И Пудов уступил. Не силе — что ему стоило раскидать их обоих, — а тихим, спокойным людям, которые не сделали зла ни ему, ни тем более его маленькому соседу по койке.

Через полчаса в комнате все утихомирились. Форсистов куда-то ушел, братья Сапуновы, как всегда вместе, принялись за домашние задания, а Пудов, присев на койку, сказал Алешке:

— Ты в парк не ходи.

— Да я так только, Игнат Васильевич.

— Так, да вышло не так.
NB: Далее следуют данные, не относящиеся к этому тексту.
(** * voice_bot.modules.bot_handlers: the synthesis job pipeline

    A shallow embedding of [src/voice_bot/modules/bot_handlers.py]: the
    path derivation of [start_gen_task], the worker coroutine
    [run_gen_audio], the completion callback [eval_gen_task], the two
    front-side routes [post_eval_gen_task] and [post_eval_gen_report_error],
    and [delete_progress_msg], together with the two event loops they run on.

    Python values are modelled as follows: [str] is a list of Unicode code
    points, [int] is [Z], [time.time()] is a rational, exceptions are a
    result type, and coroutines are terms of a small free monad whose
    [await]s on the chat platform are explicit suspension points. *)

From Stdlib Require Import ZArith NArith QArith List Bool Ascii String Lia.
From Stdlib Require Import DecimalString DecimalZ.
Import ListNotations.

Set Implicit Arguments.
Local Open Scope Z_scope.

(* ================================================================== *)
(** * Python strings *)
(* ================================================================== *)

Module PyStr.

(** A Python [str] is a sequence of code points; [len] counts them. *)
Definition char := N.
Definition str := list char.

(** Source literals are written as UTF-8 Rocq strings and decoded here. *)
Fixpoint utf8_go (need : nat) (acc : N) (bs : list N) : str :=
  match bs with
  | [] => []
  | b :: bs' =>
      match need with
      | S k =>
          let acc' := (acc * 64 + b mod 64)%N in
          match k with
          | O => acc' :: utf8_go 0 0%N bs'
          | S _ => utf8_go k acc' bs'
          end
      | O =>
          if (b <? 128)%N then b :: utf8_go 0 0%N bs'
          else if (b <? 224)%N then utf8_go 1 (b mod 32)%N bs'
          else if (b <? 240)%N then utf8_go 2 (b mod 16)%N bs'
          else utf8_go 3 (b mod 8)%N bs'
      end
  end.
(* ===== verification/Json.v ===== *)
(** * JSON.stringify and JSON.parse

    The component saves its list with [JSON.stringify(todos)] and restores
    it with [JSON.parse(saved)] (src/src/index.tsx lines 24 and 29).  This
    file models both on JSON values whose strings are UTF-16 code-unit
    lists and whose numbers are exact decimals:
    - [stringify] is ECMA-262 SerializeJSONProperty without replacer or
      indentation: QuoteJSONString (short escapes, [\u00XX] for the other
      controls, lone surrogates escaped as [\uDXXX], surrogate pairs kept),
      arrays and objects joined with commas and no spacing.
    - [JSON_parse] is a recursive-descent parser for the JSON grammar of
      ECMA-404 that JSON.parse accepts (white space, literals, numbers with
      fraction and exponent, strings with every escape), [None] meaning
      that JSON.parse throws a SyntaxError.  It runs on fuel.

    Theorems: [JSON.parse (JSON.stringify v) = v] for every value whose
    strings are well formed and whose numbers are integers below 10^21
    ([JSON_parse_stringify]); a parse that succeeds with some fuel
    succeeds with as much fuel as the code units it consumes, so the fuel
    given by [JSON_parse] never makes a parse fail ([parse_fuel_enough],
    [JSON_parse_adequate]). *)

From Stdlib Require Import String.
From stdpp Require Import base list.
From Stdlib Require Import ZArith Lia.
From S2P Require Import Prelude JsString JsNumber.
Import JsString JsNumber.

Module Json.
Open Scope Z_scope.
Open Scope parse_scope.

(** ** JSON values *)

#[local] Set Warnings "-register-all".

Inductive jval :=
  | JNull
  | JBool (b : bool)
  | JNum (d : decimal)
  | JStr (s : jsstr)
  | JArr (l : list jval)
  | JObj (kvs : list (jsstr * jval)).

(** Induction over values with a hypothesis for every element of an array
    and every member of an object. *)
Section jval_ind.
Variable P : jval -> Prop.
Hypothesis HNull : P JNull.
Hypothesis HBool : forall b, P (JBool b).
Hypothesis HNum : forall d, P (JNum d).
Hypothesis HStr : forall s, P (JStr s).
Hypothesis HArr : forall l, Forall P l -> P (JArr l).
Hypothesis HObj : forall kvs, Forall (fun kv => P (snd kv)) kvs -> P (JObj kvs).

Fixpoint jval_ind' (v : jval) : P v :=
  match v with
  | JNull => HNull
  | JBool b => HBool b
  | JNum d => HNum d
  | JStr s => HStr s
  | JArr l =>
      HArr l ((fix go (l : list jval) : Forall P l :=
                 match l with
                 | [] => List.Forall_nil _
                 | x :: l' => List.Forall_cons _ x l' (jval_ind' x) (go l')
                 end) l)
  | JObj kvs =>
      HObj kvs ((fix go (kvs : list (jsstr * jval)) : Forall (fun kv => P (snd kv)) kvs :=
                   match kvs with
                   | [] => List.Forall_nil _
                   | kv :: kvs' => List.Forall_cons _ kv kvs' (jval_ind' (snd kv)) (go kvs')
                   end) kvs)
  end.
End jval_ind.

(** ** JSON.stringify *)

(** Lowercase hexadecimal digit, as UnicodeEscape writes it. *)
Definition hex_digit (n : Z) : Z := if n <? 10 then 48 + n else 87 + n.

(** UnicodeEscape(C): [\u] and four lowercase hex digits. *)
Definition unicode_escape (c : Z) : jsstr :=
  [92; 117; hex_digit (c / 4096 mod 16); hex_digit (c / 256 mod 16);
   hex_digit (c / 16 mod 16); hex_digit (c mod 16)].

(** QuoteJSONString, one code unit that is not a surrogate. *)
Definition escape_unit (c : Z) : jsstr :=
  if c =? 8 then [92; 98]
  else if c =? 9 then [92; 116]
  else if c =? 10 then [92; 110]
  else if c =? 12 then [92; 102]
  else if c =? 13 then [92; 114]
  else if c =? 34 then [92; 34]
  else if c =? 92 then [92; 92]
  else if c <? 32 then unicode_escape c
  else [c].

(** QuoteJSONString walks the code points of the string: a surrogate pair
    is one code point and is copied; a lone surrogate is escaped. *)
Fixpoint quote_units (s : jsstr) : jsstr :=
  match s with
  | [] => []
  | c :: s' =>
      if is_high_surrogate c then
        match s' with
        | d :: s'' =>
            if is_low_surrogate d then c :: d :: quote_units s''
            else unicode_escape c ++ quote_units s'
        | [] => unicode_escape c
        end
      else if is_low_surrogate c then unicode_escape c ++ quote_units s'
      else escape_unit c ++ quote_units s'
  end.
Ну давай заниматься. Черчение приготовил?

— Возьмите мой чертеж.

— Я учиться приехал, а не за чужие чертежи отметки получать. А вот мое рисование, проверь.

Алешка взглянул на чертеж и укоряющим тоном сказал, как старший младшему:

— Вы, Игнат Васильевич, не так записали задание. — Он услышал в коридоре чьи-то шаги и умолк, — не Форсистов ли? Нет, не он, и продолжал наставительно: — Вы все исходные данные перепутали, нарушили конфигурацию.

Хитрец Алешка! Он накручивал как можно больше ученых слов и хотел одного: поразить слушателя! А потом, забыв, что только что он изображал из себя старого учителя, отложил чертеж, подпер кулаком щеку и с наивностью школяра спросил дядю Пуда.

— Игнат Васильевич, а верно, — Форсистов не будет настоящим трактористом? Не та конфигурация.

— Судьба шельму метит. Недаром его фамилия Форсистов… Не о деле думает, а чтобы себя показать. От таких трактористов добра не жди. Ишь ты, славу ему подай! Дом с крыши начал строить.